Honesty is such a lonely word.
———————–– Billy Joel
It seems as if nothing should be easier than knowing what we want, knowing what we feel. We should be able to look inside and, fast as checking what time it is, say, “Gosh, I feel angry,” or “I fear change,” or maybe “I want ____ more than _____.” Based on that information, we should have no trouble making big decisions in our lives. Happiness should twinkle straight ahead as clear as the North Star, and we should be able to navigate toward it. Drop this relationship to steer more starboard. Go for this job to steer more to the port. That’s how I tried to live throughout my drinking, through shipwreck after shipwreck.
Why doesn’t it work like that? Clarity on what we think and feel – is that so much to ask? As it turns out, the compass is buried deep inside us where it can be extremely difficult to read. For me it takes a long, long time to know what I truly feel about anything complex and important. I have to live with the question for weeks, sometimes months, viewing it from different angles and slowly gestating some fetus of recognition in my gut. I’m reminded of the 9-day hike I took around Mount Rainier a few years ago, 100 miles up and down many mountain ridges that extend like arms between its huge glaciers. Every day I hiked, that mountain was in my sight, and every day it showed me a different face, a different aspect. I often feel as if there’s a spiritual Rainier within me that my consciousness hikes around – my truth – and that it reveals just as many faces.
All forms of honesty are related. That’s why it’s only by practicing honesty across the board that I’m able to stay sober. The most basic form is monetary. For instance, while shopping recently, I picked out a freezable lunch bag for my son that I considered vastly overpriced at $22. When the cashier rang me up, miraculously the sum total of all my groceries was only $26! It took me a moment to realize she’d assumed I’d brought the bag in with me as a reusable shopping bag. After a tiny flinch of glee that I could get the damn thing for free I said, “I think you forgot to charge me for that bag.” She was surprised. But I’ve run back into stores for items much smaller that somehow made it out to my car unpaid for – a little jar of stevia or stick of glue the cashier didn’t see.
There’s also honesty with other people. Sometimes when I’m telling a story, I still hear myself embellish and have to backtrack to what’s real. I’ll say “a whole bunch of…” and then admit, “actually, only two…” or I’ll quote someone saying something far more emphatically than they actually did, then have to go back and recount what, to the best of my recollections, were their actual words.
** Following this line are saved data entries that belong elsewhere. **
Definition hour : Z := 3600000.
Definition failing_over (p : primary) : failover :=
  {| f_adapter := fresh_adapter; primaryAdapter := p; fallbackAdapter := fresh_adapter; cache_ttl := Some (of_Z 1440); cache := NoFile |}.
Definition heard (file : option string) (r : response) (c : option (option string)) : answers :=
  {| read_file := λ _, file; vault_says := r; cloud_says := c |}.
Definition kv_secret : response := Response 200 (Some (JObj [("data", JObj [("KEY", JStr "s3cret")])])).
Definition leased_secret : response :=
  Response 200 (Some (JObj [("lease_id", JStr "l"); ("lease_duration", JNum (of_Z 60)); ("renewable", JBool true); ("data", JObj [("KEY", JStr "s3cret")])])).

(** The second version of Vault's key-value store nests the secrets one level
    deeper; the loader finds none there and does not notice. *)
Example nested_data_is_empty :
  snd (vault_reload (Response 200 (Some (JObj [("data", JObj [("data", JObj [("KEY", JStr "s3cret")]); ("metadata", JObj [])])]))) fresh_vault) =
  {| v_adapter := {| loaded := true; secrets := [] |}; lease := None; renewalTimer := None |}.
Proof. reflexivity. Qed.

Lemma failover_loader_answers_witness :
  failover_get [] (run parse_secret no_dotenv [] [TimedOut Works 5; Late (heard None kv_secret None)] (failing_over (VaultAdapter fresh_vault))) "KEY"
  = Err (SecretNotFoundError "KEY").
Proof.
  destruct (failover_loader_answers parse_secret no_dotenv [] [TimedOut Works 5; Late (heard None kv_secret None)]
    (failing_over (VaultAdapter fresh_vault)) "KEY") as [(v & Hv & _)|H]; [|reflexivity| |exact H].
  - split_and!; [constructor|split; constructor|exact I].
  - vm_compute in Hv. discriminate Hv.
Defined.

Lemma outage_served_from_cache_witness :
  let f' := failover_reload parse_secret no_dotenv [] (heard None kv_secret None) Works hour (failing_over (VaultAdapter fresh_vault)) in
  failover_get [] (step parse_secret no_dotenv [] (Reload (heard None NoResponse None) Works (2 * hour)) f') "KEY" = Ok "s3cret".
Proof.
  intros f'. unfold f'.
  rewrite (outage_served_from_cache parse_secret no_dotenv [] (heard None kv_secret None) (of_Z 1440) hour (failing_over (VaultAdapter fresh_vault))
    (Reload (heard None NoResponse None) Works (2 * hour)) (2 * hour) "KEY").
  - vm_compute. reflexivity.
  - reflexivity.
  - split; constructor.
  - reflexivity.
  - vm_compute. reflexivity.
  - eexists. reflexivity.
  - right. eexists. reflexivity.
Defined.

Lemma cloud_outage_wipes_cache_witness :
  let f := failover_reload parse_secret no_dotenv [] (heard None NoResponse (Some (Some "{}"))) Works hour (failing_over (AwsSecretsAdapter fresh_adapter)) in
  let f' := failover_reload parse_secret no_dotenv [] (heard None NoResponse None) Works (2 * hour) f in
  failover_get [] f "KEY" = Ok "{}" ∧ failover_get [] (step parse_secret no_dotenv [] (TimedOut Works (3 * hour)) f') "KEY" = Err (SecretNotFoundError "KEY").
Proof.
  intros f f'. split; [vm_compute; reflexivity|].
  exact (proj2 (cloud_outage_wipes_cache parse_secret no_dotenv [] (heard None NoResponse None) (of_Z 1440) (2 * hour) f (3 * hour) "KEY"
    eq_refl eq_refl eq_refl ltac:(vm_compute; reflexivity))).
Defined.

Lemma leased_secrets_not_served_witness :
  failover_get [] (failover_reload parse_secret no_dotenv [] (heard None leased_secret None) Works hour (failing_over (VaultAdapter fresh_vault))) "KEY"
  = Err (SecretNotFoundError "KEY").
Proof.
  etransitivity.
  - eapply (proj2 (leased_secrets_not_served parse_secret no_dotenv [] (heard None leased_secret None) 200 _ _ fresh_vault
      (failing_over (VaultAdapter fresh_vault)) Works hour "KEY" eq_refl eq_refl ltac:(vm_compute; reflexivity) eq_refl)).
  - vm_compute. reflexivity.
Defined.

Lemma unknown_key_gets_first_secret_witness :
  cloud_get {| loaded := true; secrets := [("DB_PASSWORD", "hunter2")] |} "JWT_SECRET" = Ok "hunter2".
Proof.
  apply (unknown_key_gets_first_secret {| loaded := true; secrets := [("DB_PASSWORD", "hunter2")] |} "JWT_SECRET" "DB_PASSWORD" "hunter2" []);
    [reflexivity|reflexivity|discriminate|reflexivity].
Defined.
(* ===== verification/Jwks.v ===== *)
(** * The keys of access tokens: [src/utils/jwks.ts].

    Key objects, their import and export, hashing and the text of JSON are
    arguments or interfaces; the secret loader's answers are inputs.  Names of
    fields are not array indices. *)

From Stdlib Require Import Sorting.Sorted.
From stdpp Require Import sorting.
From S2P Require Import Prelude Numeric Hashing JsString Words Collections AuditChain.
From S2P Require Import SecretLoader.
From S2P Require Migrations WebhookSubscriptions BusinessInput.
#[local] Open Scope Z_scope.

Abbreviation fields := (list (string * json)).

Inductive algorithm := RS256 | EdDSA.
Definition alg_name (a : algorithm) : string := match a with RS256 => "RS256" | EdDSA => "EdDSA" end.
Definition alg_of (s : string) : option algorithm :=
  if String.eqb s "RS256" then Some RS256 else if String.eqb s "EdDSA" then Some EdDSA else None.

Inductive jwks_error :=
| SecretFailed (e : secret_error) | UnsupportedJwk | NotAnArray | NotAnObject | MissingKid | UnsupportedPrivateKey | UnsupportedAlgorithm | KeyRefused.

(** ** Canonical values *)

Fixpoint normalizeJwkValue (value : json) : json :=
  match value with
  | JArr l => JArr (map normalizeJwkValue l)
  | JObj fs => JObj (js_sort (λ a b, Migrations.code_order a.1 b.1) (map (λ kv, (kv.1, normalizeJwkValue kv.2)) fs))
  | _ => value
  end.

(** [toString] of a value, as far as it can be a name. *)
Fixpoint name_text (v : json) : option string :=
  match v with JStr s => Some s | JArr [x] => name_text x | _ => None end.

(** [a ?? b] of a field. *)
Definition nullish (f : option json) : option json := match f with Some JNull => None | _ => f end.

Class KeyObjects := {
  PublicKey : Type; PrivateKey : Type;
  importJwk : fields → option PublicKey; exportJwk : PublicKey → fields;
  privateJwk : fields → option PrivateKey; privatePem : string → option PrivateKey;
  createPublicKey : PrivateKey → PublicKey; is_ed25519 : PrivateKey → bool;
  generateKeyPair : Z → algorithm → PrivateKey; (* a draw *)
  import_export k fs : (∀ name v, map_get name (exportJwk k) = Some v → map_get name fs = Some v) → importJwk fs = Some k;
  export_private k : map_get "use" (exportJwk k) = None ∧ map_get "alg" (exportJwk k) = None ∧ map_get "kid" (exportJwk k) = None
}.

Section Jwks.
Context {keys : KeyObjects} (hash : string → string) (stringify : json → string) (JSON_parse : string → option json).

Definition computeKid (jwk : fields) : string := hash (stringify (normalizeJwkValue (JObj jwk))).

Definition parseJsonSecret (secret : string) : json := default (JStr secret) (JSON_parse secret).

Definition determineAlgorithmFromJwk (jwk : fields) : result jwks_error algorithm :=
  match (nullish (map_get "alg" jwk) ≫= name_text) ≫= alg_of with
  | Some a => Ok a
  | None =>
      match map_get "kty" jwk, map_get "crv" jwk with
      | Some (JStr "RSA"), _ => Ok RS256
      | Some (JStr "OKP"), Some (JStr "Ed25519") => Ok EdDSA
      | _, _ => Err UnsupportedJwk
      end
  end.

Definition usable_kid (f : option json) : bool := match f with Some (JStr k) => negb (is_empty (trim k)) | _ => false end.

Definition normalizeJwk (jwk : fields) : result jwks_error fields :=
  match (match nullish (map_get "alg" jwk) with
         | Some a => Ok a
         | None => match determineAlgorithmFromJwk jwk with Ok a => Ok (JStr (alg_name a)) | Err e => Err e end
         end) with
  | Err e => Err e
  | Ok alg =>
      let normalized := map_set "alg" alg (map_set "use" (default (JStr "sig") (nullish (map_get "use" jwk))) jwk) in
      Ok (if usable_kid (map_get "kid" normalized) then normalized else map_set "kid" (JStr (computeKid normalized)) normalized)
  end.

Fixpoint normalize_entries (l : list json) : result jwks_error (list fields) :=
  match l with
  | [] => Ok []
  | JObj entry :: l =>
      match normalizeJwk entry with
      | Err e => Err e
      | Ok jwk =>
          match map_get "kid" jwk with
          | None | Some (JStr EmptyString) => Err MissingKid
          | _ => match normalize_entries l with Err e => Err e | Ok r => Ok (jwk :: r) end
          end
      end
  | _ :: _ => Err NotAnObject
  end.

Definition parseJwksFromSecret (value : string) : result jwks_error (list fields) :=
  match parseJsonSecret value with JArr l => normalize_entries l | _ => Err NotAnArray end.

(** ** The signing key *)

Definition or_refused {A} (o : option A) : result jwks_error A := match o with Some x => Ok x | None => Err KeyRefused end.

Definition parsePrivateKeySecret (raw : json) : result jwks_error PrivateKey :=
  match raw with
  | JObj fs => match map_get "kty" fs with Some _ => or_refused (privateJwk fs) | None => Err UnsupportedPrivateKey end
  | JStr s =>
      match parseJsonSecret s with
      | JObj fs => match map_get "kty" fs with Some _ => or_refused (privateJwk fs) | None => or_refused (privatePem s) end
      | _ => or_refused (privatePem s)
      end
  | _ => Err UnsupportedPrivateKey
  end.

Definition trimmed_kid (f : option string) : option string := present (trim <$> f).

Definition exportPublicJwk (publicKey : PublicKey) (alg : algorithm) (kid : option string) : result jwks_error fields :=
  let jwk := exportJwk publicKey in
  let own := match map_get "kid" jwk with Some (JStr k) => trimmed_kid (Some k) | _ => None end in
  let k := match trimmed_kid kid with Some k => k | None => match own with Some k => k | None => computeKid jwk end end in
  normalizeJwk (map_set "kid" (JStr k) (map_set "alg" (JStr (alg_name alg)) (map_set "use" (JStr "sig") jwk))).

Record KeyBundle := { kid : string; alg : algorithm; publicJwk : fields; publicKey : PublicKey; privateKey : option PrivateKey }.

Definition kid_of (jwk : fields) : string := match map_get "kid" jwk with Some (JStr k) => k | _ => EmptyString end.

(** What the secret loader answers. *)
Definition optional_secret (r : result secret_error string) : result jwks_error (option string) :=
  match r with Ok v => Ok (Some v) | Err (SecretNotFoundError _) => Ok None | Err e => Err (SecretFailed e) end.

Record secret_answers := { JWT_PRIVATE_KEY : result secret_error string; JWT_PRIVATE_KEY_KID : result secret_error string; JWT_PUBLIC_JWKS : result secret_error string }.

(** [env_alg] is [JWT_SIGNING_ALGORITHM]. *)
Definition createKeyBundleFromPrivateKey (env_alg : option string) (kid_secret : result secret_error string) (secret : string) : result jwks_error KeyBundle :=
  match parsePrivateKeySecret (parseJsonSecret secret) with
  | Err e => Err e
  | Ok k =>
      match (match env_alg with Some a => alg_of (BusinessInput.to_upper a) | None => Some (if is_ed25519 k then EdDSA else RS256) end) with
      | None => Err UnsupportedAlgorithm
      | Some algorithm =>
          match optional_secret kid_secret with
          | Err e => Err e
          | Ok kidFromSecret =>
              match exportPublicJwk (createPublicKey k) algorithm kidFromSecret with
              | Err e => Err e
              | Ok jwk => Ok {| kid := kid_of jwk; alg := algorithm; publicJwk := jwk; publicKey := createPublicKey k; privateKey := Some k |}
              end
          end
      end
  end.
Those two are easy, and while it might seem incredible that my sobriety hinges on the price of a lunch sack or whether someone said X versus Y, for me, it does, because when I lie to others – even in piddly-shit lies or perhaps especially in piddly shit lies – I lose credibility with myself. I get a sense that it might be okay to be just a smidge full of shit. If I don’t need to be honest with others across the board, I can go ahead and compartmentalize, behaving in ways I plan to conceal. What’s the big problem with that? What does it do to me?
It cuts me off from my god. The most precious thing in my life is my connection to the higher power that keeps me sober and lets me live with some degree of dignity and serenity. Without that connection, I’m lost in a dark world where my ego craves a bright spotlight on ME and manipulates others to get it. Withholding the truth from others, even in minor things, is actually using them like game pieces to get what I want. God exists only in genuine reality – the truth of what is. When I lie to anyone, I’m turning my back on that, trying to play god by feeding them a false reality that’s a product of my ego. I can make a cashier complicit in my theft of a freezable lunch sack. I can pose as an expert to get attention. I can cheat on my boyfriend to feed my vanity. And I can take a drink no one needs to know about.
Then it’s on – and I’m right back in the hell I escaped twenty years ago.
What is a spiritual connection? What part of us connects with god? The inmost truth of our awareness and consciousness is where we find god. Our I-AM-ness seeks its source. When I meet god in prayer – which for me is almost constant – I like to show up humbly naked. That is, I bring my whole self with all my vulnerabilities and flaws and say, here I am again! To do that, I have to know who and what I am. If I’ve been deceiving others and rationalizing my own lies, I’m shrouded in falsehood and pride, both cohorts of the anti-god, fear. I am blocked.
The arms of honesty extend into every facet of spiritual wellness. It’s honesty that lets us see the selfish fear that fuels our resentments. Honesty that lets us see how we set ourselves up to be hurt, how we’ve hurt others, where we’re in the wrong, and what we might do for others to be better human beings. Yet the honesty of knowing myself is more a journey than light bulb. It’s taken me 20 years of sober seeking to acknowledge that I don’t really know myself. What makes life seem so complicated is my web of as-yet unacknowledged fabrications. I still can’t see all I do to hold myself back from living in the simplicity of joy – which I believe is what god wants for all of us.
I keep seeking, though. That’s all we can do.